Anyway. A couple of evenings after I'd been discussing Think The Unthinkable with my colleague, I noticed that it had appeared on 4 Extra's comedy schedule. Normally I'd think "that's nice" and not bother to check into the details. Surely it'd be another repeat of series one or two? No. Series three.

If you've not heard it before, Think The Unthinkable features a completely useless group of consultants who rampage through a series of companies wreaking a destructive trail of 'savings' and 'improvements' as they invariably leave customers spiralling into bankruptcy in their wake.

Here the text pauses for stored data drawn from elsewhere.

(* ===== verification/LocalRefine.v ===== *)
(** * Renames of the local metadata store, and the refinement

    The rename of a subtree in one transaction moves exactly the rows of the
    subtree and their auxiliary values; with it, every run of the store answers
    as its specification. *)

From S2P Require Import Prelude Bytes Codec Table Rename MetaStore LocalStore LocalStoreProofs.

(** ** Subtrees *)

Lemma moved_to_Some old new k t :
  moved_to old new k = Some t ↔
  (k = old ∧ t = new) ∨ ∃ r, k = old +:+ String "/" r ∧ t = new +:+ String "/" r.
Proof.
  unfold moved_to. case_decide as Hk.
  - subst k. split; [intros [= <-]; by left|]. intros [[_ ->]|(r & E & _)]; [done|].
    exfalso. apply (f_equal String.length) in E. rewrite slen_app in E. cbn in E. lia.
  - split.
    + destruct (strip_prefix old k) as [r|] eqn:E; [|done]. apply strip_prefix_Some in E as ->. cbn [mbind option_bind].
      destruct (starts_with "/" r) eqn:Es; [|done]. apply starts_with_true in Es as [r' ->]. intros [= <-]. right. by exists r'.
    + intros [[-> _]|(r & -> & ->)]; [done|]. rewrite strip_prefix_app. cbn [mbind option_bind].
      by rewrite (proj2 (starts_with_true "/" (String "/" r)) ltac:(by exists r)).
Qed.

(** Paths without a trailing slash, neither inside the other's subtree. *)
Record rename_ok (old new : string) : Prop := {
  ro_nul : no_nul new;
  ro_old : trim_end "/" old = old;
  ro_new : trim_end "/" new = new;
  ro_into : starts_with (old +:+ "/") (new +:+ "/") = false;
  ro_over : starts_with (new +:+ "/") (old +:+ "/") = false }.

If I say that the characters are largely either too stupid or too awful to be likeable, it’ll sound like an insult but it’s really a compliment. Utterly misguided and oblivious Ryan; naïve and new-age Daisy; overbearing and intimidating Sophie; and just plain disgusting Owen. If you knew any one of these people in real life you’d change your phone number and move to house to escape them. But even though they’re terrible, and even though they’re perpetually doomed to make a bad situation worse, each episode remains funny and never crosses into the cringe-inducing failure that some sitcoms wallow in.

So if you're a fan of Think The Unthinkable, make sure you're not missing out on the first repeat of the third series since records began (or, more accurately, since the new website programme listings began). It's funny, not nearly as dated as I perhaps implied and it features Marcus Brigstocke. With Giles Wemmbley Hogg too, it’s clearly Brigstocke-season again on 4 Extra. Repeats for 2000 Years of Radio and The Museum of Everything can't be far behind. Now, if only that too had some secret extra series.